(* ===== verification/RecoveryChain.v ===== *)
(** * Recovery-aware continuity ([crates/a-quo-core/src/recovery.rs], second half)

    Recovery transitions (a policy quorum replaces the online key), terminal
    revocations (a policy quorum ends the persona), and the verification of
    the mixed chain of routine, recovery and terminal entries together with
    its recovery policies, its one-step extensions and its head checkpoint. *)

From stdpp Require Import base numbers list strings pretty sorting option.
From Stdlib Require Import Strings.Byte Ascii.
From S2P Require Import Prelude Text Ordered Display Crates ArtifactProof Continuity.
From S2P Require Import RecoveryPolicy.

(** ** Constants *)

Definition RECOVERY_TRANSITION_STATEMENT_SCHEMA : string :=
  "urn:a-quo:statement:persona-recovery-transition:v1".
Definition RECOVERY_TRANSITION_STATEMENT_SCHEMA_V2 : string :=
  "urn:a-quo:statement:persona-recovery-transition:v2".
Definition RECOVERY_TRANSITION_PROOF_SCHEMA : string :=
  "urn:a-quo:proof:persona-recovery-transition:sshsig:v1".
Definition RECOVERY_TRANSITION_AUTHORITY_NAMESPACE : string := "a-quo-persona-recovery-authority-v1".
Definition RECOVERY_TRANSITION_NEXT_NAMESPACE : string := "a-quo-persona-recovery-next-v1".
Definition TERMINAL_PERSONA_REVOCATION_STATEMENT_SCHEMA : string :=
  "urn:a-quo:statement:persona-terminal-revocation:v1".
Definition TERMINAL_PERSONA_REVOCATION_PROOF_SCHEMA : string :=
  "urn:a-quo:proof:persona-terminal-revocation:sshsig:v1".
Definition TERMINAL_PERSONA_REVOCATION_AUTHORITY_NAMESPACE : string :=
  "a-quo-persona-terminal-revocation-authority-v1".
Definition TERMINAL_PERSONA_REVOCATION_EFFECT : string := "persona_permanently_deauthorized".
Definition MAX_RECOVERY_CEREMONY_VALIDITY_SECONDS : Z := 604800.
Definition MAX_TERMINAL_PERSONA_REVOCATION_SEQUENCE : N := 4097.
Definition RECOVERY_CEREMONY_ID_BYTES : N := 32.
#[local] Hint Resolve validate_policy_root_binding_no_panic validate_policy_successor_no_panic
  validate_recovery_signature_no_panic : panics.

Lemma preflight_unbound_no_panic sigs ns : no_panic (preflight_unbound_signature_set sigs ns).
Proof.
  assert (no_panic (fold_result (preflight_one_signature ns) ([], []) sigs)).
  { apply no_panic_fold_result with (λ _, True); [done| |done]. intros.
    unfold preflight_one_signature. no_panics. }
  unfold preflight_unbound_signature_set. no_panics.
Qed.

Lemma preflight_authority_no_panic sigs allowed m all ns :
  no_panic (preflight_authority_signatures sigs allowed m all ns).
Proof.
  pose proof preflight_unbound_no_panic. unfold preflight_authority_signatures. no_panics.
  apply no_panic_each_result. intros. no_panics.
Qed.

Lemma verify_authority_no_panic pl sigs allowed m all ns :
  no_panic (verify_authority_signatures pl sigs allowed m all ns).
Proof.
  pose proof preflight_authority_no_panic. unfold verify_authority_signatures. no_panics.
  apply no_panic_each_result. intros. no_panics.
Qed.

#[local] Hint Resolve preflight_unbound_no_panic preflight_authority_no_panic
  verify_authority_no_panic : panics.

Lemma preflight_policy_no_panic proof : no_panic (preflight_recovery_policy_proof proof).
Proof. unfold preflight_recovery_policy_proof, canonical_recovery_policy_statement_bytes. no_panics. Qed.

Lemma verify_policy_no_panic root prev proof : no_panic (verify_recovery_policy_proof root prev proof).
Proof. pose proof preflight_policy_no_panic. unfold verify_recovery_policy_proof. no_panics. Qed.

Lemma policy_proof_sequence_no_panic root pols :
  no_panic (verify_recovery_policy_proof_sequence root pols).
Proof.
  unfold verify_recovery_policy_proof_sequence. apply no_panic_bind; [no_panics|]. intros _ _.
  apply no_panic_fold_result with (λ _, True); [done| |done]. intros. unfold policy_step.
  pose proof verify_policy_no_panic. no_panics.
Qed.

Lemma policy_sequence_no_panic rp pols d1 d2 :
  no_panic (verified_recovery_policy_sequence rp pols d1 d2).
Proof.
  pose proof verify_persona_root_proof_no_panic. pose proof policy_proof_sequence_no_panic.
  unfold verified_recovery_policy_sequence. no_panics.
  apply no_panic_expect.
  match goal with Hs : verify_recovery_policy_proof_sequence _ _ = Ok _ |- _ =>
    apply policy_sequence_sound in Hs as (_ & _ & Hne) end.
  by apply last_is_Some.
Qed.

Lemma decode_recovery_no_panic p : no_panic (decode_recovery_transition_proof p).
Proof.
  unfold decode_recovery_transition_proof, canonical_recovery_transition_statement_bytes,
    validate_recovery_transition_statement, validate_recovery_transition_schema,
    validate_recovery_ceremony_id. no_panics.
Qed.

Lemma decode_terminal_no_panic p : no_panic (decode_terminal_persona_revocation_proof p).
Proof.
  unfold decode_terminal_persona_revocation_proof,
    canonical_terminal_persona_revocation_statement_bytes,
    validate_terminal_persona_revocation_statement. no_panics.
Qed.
————————
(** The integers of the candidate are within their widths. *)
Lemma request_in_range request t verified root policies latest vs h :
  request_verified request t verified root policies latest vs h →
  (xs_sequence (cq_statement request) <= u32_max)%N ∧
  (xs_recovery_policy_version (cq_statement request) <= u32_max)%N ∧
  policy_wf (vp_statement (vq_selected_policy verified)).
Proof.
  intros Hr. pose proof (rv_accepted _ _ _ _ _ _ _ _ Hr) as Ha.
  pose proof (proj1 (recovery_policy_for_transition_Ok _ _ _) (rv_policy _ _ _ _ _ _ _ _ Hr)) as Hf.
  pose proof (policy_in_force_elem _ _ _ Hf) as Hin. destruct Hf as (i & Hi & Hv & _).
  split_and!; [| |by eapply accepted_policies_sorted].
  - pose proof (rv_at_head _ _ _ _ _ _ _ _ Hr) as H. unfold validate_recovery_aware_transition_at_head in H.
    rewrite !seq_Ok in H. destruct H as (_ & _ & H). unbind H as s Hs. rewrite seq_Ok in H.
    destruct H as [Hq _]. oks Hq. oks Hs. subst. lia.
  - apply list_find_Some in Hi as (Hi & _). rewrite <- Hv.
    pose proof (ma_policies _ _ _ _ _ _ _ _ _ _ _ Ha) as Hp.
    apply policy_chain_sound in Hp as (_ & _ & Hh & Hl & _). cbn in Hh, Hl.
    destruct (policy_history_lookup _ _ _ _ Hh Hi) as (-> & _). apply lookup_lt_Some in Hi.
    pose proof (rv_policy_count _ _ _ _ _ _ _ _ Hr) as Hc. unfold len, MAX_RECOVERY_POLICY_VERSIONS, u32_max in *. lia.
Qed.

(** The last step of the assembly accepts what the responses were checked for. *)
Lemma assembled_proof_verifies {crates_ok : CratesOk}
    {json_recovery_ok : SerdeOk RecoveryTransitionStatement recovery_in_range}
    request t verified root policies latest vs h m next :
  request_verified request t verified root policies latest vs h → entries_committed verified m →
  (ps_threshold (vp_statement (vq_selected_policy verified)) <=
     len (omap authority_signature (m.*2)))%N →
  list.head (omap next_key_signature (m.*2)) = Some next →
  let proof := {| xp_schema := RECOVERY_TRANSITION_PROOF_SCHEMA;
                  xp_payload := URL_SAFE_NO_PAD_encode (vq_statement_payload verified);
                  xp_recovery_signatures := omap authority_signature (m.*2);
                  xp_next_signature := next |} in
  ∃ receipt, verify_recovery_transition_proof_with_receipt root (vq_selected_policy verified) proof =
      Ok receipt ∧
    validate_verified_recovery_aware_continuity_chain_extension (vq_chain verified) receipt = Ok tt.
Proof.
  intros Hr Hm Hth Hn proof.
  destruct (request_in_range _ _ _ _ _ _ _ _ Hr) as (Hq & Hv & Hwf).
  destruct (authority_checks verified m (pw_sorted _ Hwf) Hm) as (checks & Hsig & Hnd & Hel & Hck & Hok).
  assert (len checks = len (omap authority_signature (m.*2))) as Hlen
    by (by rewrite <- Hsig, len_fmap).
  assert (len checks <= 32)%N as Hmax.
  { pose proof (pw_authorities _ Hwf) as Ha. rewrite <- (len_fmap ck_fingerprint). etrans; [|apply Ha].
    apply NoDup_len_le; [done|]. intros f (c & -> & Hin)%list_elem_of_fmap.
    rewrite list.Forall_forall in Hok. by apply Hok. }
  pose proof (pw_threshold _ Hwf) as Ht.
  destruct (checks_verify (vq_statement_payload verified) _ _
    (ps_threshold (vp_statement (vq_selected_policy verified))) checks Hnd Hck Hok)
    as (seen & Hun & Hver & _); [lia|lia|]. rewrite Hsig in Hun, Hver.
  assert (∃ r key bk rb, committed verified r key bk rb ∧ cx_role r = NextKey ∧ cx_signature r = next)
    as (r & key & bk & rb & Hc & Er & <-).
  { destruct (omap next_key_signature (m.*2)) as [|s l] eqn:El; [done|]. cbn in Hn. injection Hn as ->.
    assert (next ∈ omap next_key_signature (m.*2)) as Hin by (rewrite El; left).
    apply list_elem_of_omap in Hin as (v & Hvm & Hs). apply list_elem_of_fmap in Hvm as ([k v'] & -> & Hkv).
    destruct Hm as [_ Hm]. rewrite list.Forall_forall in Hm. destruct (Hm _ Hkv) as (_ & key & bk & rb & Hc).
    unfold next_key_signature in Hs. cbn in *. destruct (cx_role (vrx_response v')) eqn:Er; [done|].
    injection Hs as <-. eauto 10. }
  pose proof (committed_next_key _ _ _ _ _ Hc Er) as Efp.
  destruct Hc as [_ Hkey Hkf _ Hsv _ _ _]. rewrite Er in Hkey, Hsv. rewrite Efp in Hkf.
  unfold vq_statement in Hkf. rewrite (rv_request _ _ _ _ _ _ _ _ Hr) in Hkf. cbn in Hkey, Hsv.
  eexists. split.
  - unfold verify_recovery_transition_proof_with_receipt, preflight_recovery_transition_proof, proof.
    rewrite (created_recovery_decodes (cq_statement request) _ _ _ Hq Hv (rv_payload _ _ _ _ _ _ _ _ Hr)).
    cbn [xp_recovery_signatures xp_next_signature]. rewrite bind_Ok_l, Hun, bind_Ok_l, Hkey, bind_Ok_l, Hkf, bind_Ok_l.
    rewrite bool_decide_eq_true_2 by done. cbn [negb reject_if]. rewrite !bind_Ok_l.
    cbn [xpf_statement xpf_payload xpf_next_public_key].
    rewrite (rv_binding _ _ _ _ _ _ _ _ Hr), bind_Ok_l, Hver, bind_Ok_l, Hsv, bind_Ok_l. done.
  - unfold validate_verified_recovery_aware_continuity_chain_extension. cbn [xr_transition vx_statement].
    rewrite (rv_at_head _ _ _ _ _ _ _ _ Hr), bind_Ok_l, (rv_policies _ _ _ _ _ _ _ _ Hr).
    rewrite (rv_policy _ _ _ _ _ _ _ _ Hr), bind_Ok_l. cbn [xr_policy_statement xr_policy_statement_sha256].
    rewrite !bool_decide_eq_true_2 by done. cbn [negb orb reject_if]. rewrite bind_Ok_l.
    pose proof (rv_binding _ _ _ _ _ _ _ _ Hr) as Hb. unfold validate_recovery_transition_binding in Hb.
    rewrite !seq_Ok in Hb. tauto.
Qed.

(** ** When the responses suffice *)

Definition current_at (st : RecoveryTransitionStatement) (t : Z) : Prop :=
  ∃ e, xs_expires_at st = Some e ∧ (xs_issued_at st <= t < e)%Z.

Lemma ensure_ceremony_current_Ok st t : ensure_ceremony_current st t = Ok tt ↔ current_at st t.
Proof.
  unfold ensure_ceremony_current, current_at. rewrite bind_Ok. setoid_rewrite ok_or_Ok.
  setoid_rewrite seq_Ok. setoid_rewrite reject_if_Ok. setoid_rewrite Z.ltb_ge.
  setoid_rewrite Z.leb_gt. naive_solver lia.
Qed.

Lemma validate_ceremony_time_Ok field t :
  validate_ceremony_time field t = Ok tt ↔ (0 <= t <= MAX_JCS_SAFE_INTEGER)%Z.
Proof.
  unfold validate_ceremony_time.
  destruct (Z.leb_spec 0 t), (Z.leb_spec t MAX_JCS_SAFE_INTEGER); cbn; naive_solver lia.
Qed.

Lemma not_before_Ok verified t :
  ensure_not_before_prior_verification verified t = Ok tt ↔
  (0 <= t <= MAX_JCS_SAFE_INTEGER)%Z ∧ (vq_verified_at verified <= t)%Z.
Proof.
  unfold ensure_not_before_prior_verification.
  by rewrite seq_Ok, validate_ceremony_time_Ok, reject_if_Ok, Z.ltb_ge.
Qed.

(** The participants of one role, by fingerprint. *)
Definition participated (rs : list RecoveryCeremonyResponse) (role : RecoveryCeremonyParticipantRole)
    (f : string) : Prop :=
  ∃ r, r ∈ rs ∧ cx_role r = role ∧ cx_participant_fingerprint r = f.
————————
- WORK REQUEST
Reproduce exactly the lines above from the line with "Definition TERMINAL_PERSONA_REVOCATION_EFFECT : string" to the line with "unfold preflight_one_signature. no_panics.", including both, and add nothing.

- EXERCISE RESULT
Definition TERMINAL_PERSONA_REVOCATION_EFFECT : string := "persona_permanently_deauthorized".
Definition MAX_RECOVERY_CEREMONY_VALIDITY_SECONDS : Z := 604800.
Definition MAX_TERMINAL_PERSONA_REVOCATION_SEQUENCE : N := 4097.
Definition RECOVERY_CEREMONY_ID_BYTES : N := 32.
#[local] Hint Resolve validate_policy_root_binding_no_panic validate_policy_successor_no_panic
  validate_recovery_signature_no_panic : panics.

Lemma preflight_unbound_no_panic sigs ns : no_panic (preflight_unbound_signature_set sigs ns).
Proof.
  assert (no_panic (fold_result (preflight_one_signature ns) ([], []) sigs)).
  { apply no_panic_fold_result with (λ _, True); [done| |done]. intros.
    unfold preflight_one_signature. no_panics. }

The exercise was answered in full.